- Provided records:
(** * gltf_conv: material override resolution and texture-key deduplication

    A shallow embedding of the Python sources

      - [gltf_conv/utils.py]                  (modules [Utils], [Store])
      - [gltf_conv/gltf_src.py]               (modules [Src], [SrcDxtf])
      - [gltf_conv/gltf_material_utils.py]    (module [GLTF])
      - [gltf_conv/dxspec_material_utils.py]  (module [DXSpec])
      - [gltf_conv/dxtf_material_utils.py]    (module [Dxtf])
      - [gltf_conv/__main__.py]               (modules [Main], [Parse])

    followed by the statements proved about them.

    Python values that come out of [json.load] are modelled by [pyval];
    a Python [float] is an IEEE binary64 number, i.e. Rocq's primitive
    [float]; a Python [int] is a [Z]; a [dict] is an insertion-ordered
    association list with pairwise distinct keys.  Code that can raise
    returns a [result].  [recursive_overwrite], which mutates its
    argument, is also modelled on a store of dict objects ([Store]) and
    shown there to compute what its version on values computes. *)

From Stdlib Require Import ZArith Floats Bool Lia.
From Stdlib Require Import Ascii String List.
From stdpp Require Import base decidable list strings.
Import ListNotations.

Local Open Scope string_scope.
Local Open Scope Z_scope.

(* ===================================================================== *)
(** * Python values, exceptions and dictionaries                          *)
(* ===================================================================== *)

Module Py.

(** Values produced by [json.load], plus tuples (which the code builds
    with [tuple(...)]). *)
Unset Elimination Schemes.
Inductive pyval : Type :=
| PNone
| PBool (b : bool)
| PInt (z : Z)
| PFloat (f : float)
| PStr (s : string)
| PList (l : list pyval)
| PTuple (l : list pyval)
| PDict (d : list (string * pyval)).
Set Elimination Schemes.

Abbreviation pydict := (list (string * pyval)).

(** What a texture's [uri] attribute can hold: a [pathlib.Path] built by
    [GLTFSrc.texture_idx2uri], or the plain [str] an override supplies.
    [None] is the outer [option]. *)
Inductive pyuri : Type :=
| UPath (p : string)
| UStr (s : string).

(** [DDSFormat] literals are kept as the strings the code writes. *)
Abbreviation DDSFormat := string (only parsing).

(** [DXSpec_TextureKey]:
    [tuple[tuple[tuple[Optional[Path], str], ...], DDSFormat, tuple[int, int]]]. *)
Abbreviation DXSpec_TextureKey :=
  (list (option pyuri * string) * DDSFormat * list Z)%type.

(** The messages of the [ValueError]s the code raises. *)
Inductive value_error : Type :=
| UnknownOperator (op : pyval)
| CannotModulateNone
| OriginalNotNumeric
| ValueNotNumeric
| FloatByTuple
| LengthMismatch
| UnknownOverrides (rest : pydict)
| NoEmissiveSource
| OutnameExists
| OutnameInverseExists
| CannotFold (key : DXSpec_TextureKey)
| UnknownMaterials (names : list string)
| MaterialError (name : string) (cause : value_error)
| UnknownFormat (f : string).

Inductive exn : Type :=
| ValueError (why : value_error)
| AssertionError
| AttributeError (attr : string)
| KeyError
| IndexError
| TypeError
| OverflowError
(** the value lies outside the declared type of the parameter it is
    passed to; what the source does with it is not modelled *)
| IllTyped (what : string).

Inductive result (A : Type) : Type :=
| Ok (a : A)
| Raise (e : exn).
Arguments Ok {A} a.
Arguments Raise {A} e.

Definition bind {A B} (m : result A) (k : A -> result B) : result B :=
  match m with
  | Ok a => k a
  | Raise e => Raise e
  end.

Definition is_some {A} (o : option A) : bool :=
  match o with Some _ => true | None => false end.

Definition is_ok {A} (m : result A) : bool :=
  match m with Ok _ => true | Raise _ => false end.

(** [[f(x) for x in xs]], left to right, stopping at the first exception. *)
Fixpoint mapM {A B} (f : A -> result B) (xs : list A) : result (list B) :=
  match xs with
  | [] => Ok []
  | x :: xs' =>
      bind (f x) (fun y => bind (mapM f xs') (fun ys => Ok (y :: ys)))
  end.

(** ** Dictionaries: insertion-ordered association lists *)
Section Dict.
Context {K V : Type} `{EqDecision K}.

Fixpoint dict_get (d : list (K * V)) (k : K) : option V :=
  match d with
  | [] => None
  | (k', v) :: d' => if decide (k' = k) then Some v else dict_get d' k
  end.

Definition dict_mem (k : K) (d : list (K * V)) : bool :=
  match dict_get d k with Some _ => true | None => false end.

(** [d[k] = v]: an existing key keeps its place, a new one goes last. *)
Fixpoint dict_set (d : list (K * V)) (k : K) (v : V) : list (K * V) :=
  match d with
  | [] => [(k, v)]
  | (k', v') :: d' =>
      if decide (k' = k) then (k, v) :: d' else (k', v') :: dict_set d' k v
  end.

Fixpoint dict_del (d : list (K * V)) (k : K) : list (K * V) :=
  match d with
  | [] => []
  | (k', v') :: d' =>
      if decide (k' = k) then d' else (k', v') :: dict_del d' k
  end.

(** [d.pop(k)] *)
Definition dict_pop (d : list (K * V)) (k : K) : result (V * list (K * V)) :=
  match dict_get d k with
  | Some v => Ok (v, dict_del d k)
  | None => Raise KeyError
  end.

(** [d.pop(k, default)] *)
Definition dict_pop_default (d : list (K * V)) (k : K) (default : V)
  : V * list (K * V) :=
  match dict_get d k with
  | Some v => (v, dict_del d k)
  | None => (default, d)
  end.

Definition dict_keys (d : list (K * V)) : list K := map fst d.
End Dict.

(** ** Numbers *)

(** [float(z)] for an [int]: round to nearest, ties to even;
    [OverflowError] when the integer is beyond the finite doubles. *)
Definition float_of_int (z : Z) : result float :=
  let f := SF2Prim (binary_normalize prec emax z 0 false) in
  if is_infinity f then Raise OverflowError else Ok f.

Inductive pynum : Type :=
| NInt (z : Z)
| NFloat (f : float).

(** [bool] is a subclass of [int]. *)
Definition as_num (v : pyval) : option pynum :=
  match v with
  | PBool b => Some (NInt (Z.b2z b))
  | PInt z => Some (NInt z)
  | PFloat f => Some (NFloat f)
  | _ => None
  end.

Definition num_binop (opZ : Z -> Z -> Z) (opF : float -> float -> float)
    (a b : pyval) : result pyval :=
  match as_num a, as_num b with
  | Some (NInt x), Some (NInt y) => Ok (PInt (opZ x y))
  | Some (NFloat x), Some (NFloat y) => Ok (PFloat (opF x y))
  | Some (NInt x), Some (NFloat y) =>
      bind (float_of_int x) (fun x' => Ok (PFloat (opF x' y)))
  | Some (NFloat x), Some (NInt y) =>
      bind (float_of_int y) (fun y' => Ok (PFloat (opF x y')))
  | _, _ => Raise TypeError
  end.

(** [a * b] and [a + b] on numbers *)
Definition py_mul : pyval -> pyval -> result pyval := num_binop Z.mul PrimFloat.mul.
Definition py_add : pyval -> pyval -> result pyval := num_binop Z.add PrimFloat.add.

- Assignment: For every line of the listing, produce an identical copy.

- Written answer:
(** * gltf_conv: material override resolution and texture-key deduplication

    A shallow embedding of the Python sources

      - [gltf_conv/utils.py]                  (modules [Utils], [Store])
      - [gltf_conv/gltf_src.py]               (modules [Src], [SrcDxtf])
      - [gltf_conv/gltf_material_utils.py]    (module [GLTF])
      - [gltf_conv/dxspec_material_utils.py]  (module [DXSpec])
      - [gltf_conv/dxtf_material_utils.py]    (module [Dxtf])
      - [gltf_conv/__main__.py]               (modules [Main], [Parse])

    followed by the statements proved about them.

    Python values that come out of [json.load] are modelled by [pyval];
    a Python [float] is an IEEE binary64 number, i.e. Rocq's primitive
    [float]; a Python [int] is a [Z]; a [dict] is an insertion-ordered
    association list with pairwise distinct keys.  Code that can raise
    returns a [result].  [recursive_overwrite], which mutates its
    argument, is also modelled on a store of dict objects ([Store]) and
    shown there to compute what its version on values computes. *)

From Stdlib Require Import ZArith Floats Bool Lia.
From Stdlib Require Import Ascii String List.
From stdpp Require Import base decidable list strings.
Import ListNotations.

Local Open Scope string_scope.
Local Open Scope Z_scope.

(* ===================================================================== *)
(** * Python values, exceptions and dictionaries                          *)
(* ===================================================================== *)

Module Py.

(** Values produced by [json.load], plus tuples (which the code builds
    with [tuple(...)]). *)
Unset Elimination Schemes.
Inductive pyval : Type :=
| PNone
| PBool (b : bool)
| PInt (z : Z)
| PFloat (f : float)
| PStr (s : string)
| PList (l : list pyval)
| PTuple (l : list pyval)
| PDict (d : list (string * pyval)).
Set Elimination Schemes.

Abbreviation pydict := (list (string * pyval)).

(** What a texture's [uri] attribute can hold: a [pathlib.Path] built by
    [GLTFSrc.texture_idx2uri], or the plain [str] an override supplies.
    [None] is the outer [option]. *)
Inductive pyuri : Type :=
| UPath (p : string)
| UStr (s : string).

(** [DDSFormat] literals are kept as the strings the code writes. *)
Abbreviation DDSFormat := string (only parsing).

(** [DXSpec_TextureKey]:
    [tuple[tuple[tuple[Optional[Path], str], ...], DDSFormat, tuple[int, int]]]. *)
Abbreviation DXSpec_TextureKey :=
  (list (option pyuri * string) * DDSFormat * list Z)%type.

(** The messages of the [ValueError]s the code raises. *)
Inductive value_error : Type :=
| UnknownOperator (op : pyval)
| CannotModulateNone
| OriginalNotNumeric
| ValueNotNumeric
| FloatByTuple
| LengthMismatch
| UnknownOverrides (rest : pydict)
| NoEmissiveSource
| OutnameExists
| OutnameInverseExists
| CannotFold (key : DXSpec_TextureKey)
| UnknownMaterials (names : list string)
| MaterialError (name : string) (cause : value_error)
| UnknownFormat (f : string).

Inductive exn : Type :=
| ValueError (why : value_error)
| AssertionError
| AttributeError (attr : string)
| KeyError
| IndexError
| TypeError
| OverflowError
(** the value lies outside the declared type of the parameter it is
    passed to; what the source does with it is not modelled *)
| IllTyped (what : string).

Inductive result (A : Type) : Type :=
| Ok (a : A)
| Raise (e : exn).
Arguments Ok {A} a.
Arguments Raise {A} e.

Definition bind {A B} (m : result A) (k : A -> result B) : result B :=
  match m with
  | Ok a => k a
  | Raise e => Raise e
  end.

Definition is_some {A} (o : option A) : bool :=
  match o with Some _ => true | None => false end.

Definition is_ok {A} (m : result A) : bool :=
  match m with Ok _ => true | Raise _ => false end.

(** [[f(x) for x in xs]], left to right, stopping at the first exception. *)
Fixpoint mapM {A B} (f : A -> result B) (xs : list A) : result (list B) :=
  match xs with
  | [] => Ok []
  | x :: xs' =>
      bind (f x) (fun y => bind (mapM f xs') (fun ys => Ok (y :: ys)))
  end.

(** ** Dictionaries: insertion-ordered association lists *)
Section Dict.
Context {K V : Type} `{EqDecision K}.

Fixpoint dict_get (d : list (K * V)) (k : K) : option V :=
  match d with
  | [] => None
  | (k', v) :: d' => if decide (k' = k) then Some v else dict_get d' k
  end.

Definition dict_mem (k : K) (d : list (K * V)) : bool :=
  match dict_get d k with Some _ => true | None => false end.

(** [d[k] = v]: an existing key keeps its place, a new one goes last. *)
Fixpoint dict_set (d : list (K * V)) (k : K) (v : V) : list (K * V) :=
  match d with
  | [] => [(k, v)]
  | (k', v') :: d' =>
      if decide (k' = k) then (k, v) :: d' else (k', v') :: dict_set d' k v
  end.

Fixpoint dict_del (d : list (K * V)) (k : K) : list (K * V) :=
  match d with
  | [] => []
  | (k', v') :: d' =>
      if decide (k' = k) then d' else (k', v') :: dict_del d' k
  end.

(** [d.pop(k)] *)
Definition dict_pop (d : list (K * V)) (k : K) : result (V * list (K * V)) :=
  match dict_get d k with
  | Some v => Ok (v, dict_del d k)
  | None => Raise KeyError
  end.

(** [d.pop(k, default)] *)
Definition dict_pop_default (d : list (K * V)) (k : K) (default : V)
  : V * list (K * V) :=
  match dict_get d k with
  | Some v => (v, dict_del d k)
  | None => (default, d)
  end.

Definition dict_keys (d : list (K * V)) : list K := map fst d.
End Dict.

(** ** Numbers *)

(** [float(z)] for an [int]: round to nearest, ties to even;
    [OverflowError] when the integer is beyond the finite doubles. *)
Definition float_of_int (z : Z) : result float :=
  let f := SF2Prim (binary_normalize prec emax z 0 false) in
  if is_infinity f then Raise OverflowError else Ok f.

Inductive pynum : Type :=
| NInt (z : Z)
| NFloat (f : float).

(** [bool] is a subclass of [int]. *)
Definition as_num (v : pyval) : option pynum :=
  match v with
  | PBool b => Some (NInt (Z.b2z b))
  | PInt z => Some (NInt z)
  | PFloat f => Some (NFloat f)
  | _ => None
  end.

Definition num_binop (opZ : Z -> Z -> Z) (opF : float -> float -> float)
    (a b : pyval) : result pyval :=
  match as_num a, as_num b with
  | Some (NInt x), Some (NInt y) => Ok (PInt (opZ x y))
  | Some (NFloat x), Some (NFloat y) => Ok (PFloat (opF x y))
  | Some (NInt x), Some (NFloat y) =>
      bind (float_of_int x) (fun x' => Ok (PFloat (opF x' y)))
  | Some (NFloat x), Some (NInt y) =>
      bind (float_of_int y) (fun y' => Ok (PFloat (opF x y')))
  | _, _ => Raise TypeError
  end.

(** [a * b] and [a + b] on numbers *)
Definition py_mul : pyval -> pyval -> result pyval := num_binop Z.mul PrimFloat.mul.
Definition py_add : pyval -> pyval -> result pyval := num_binop Z.add PrimFloat.add.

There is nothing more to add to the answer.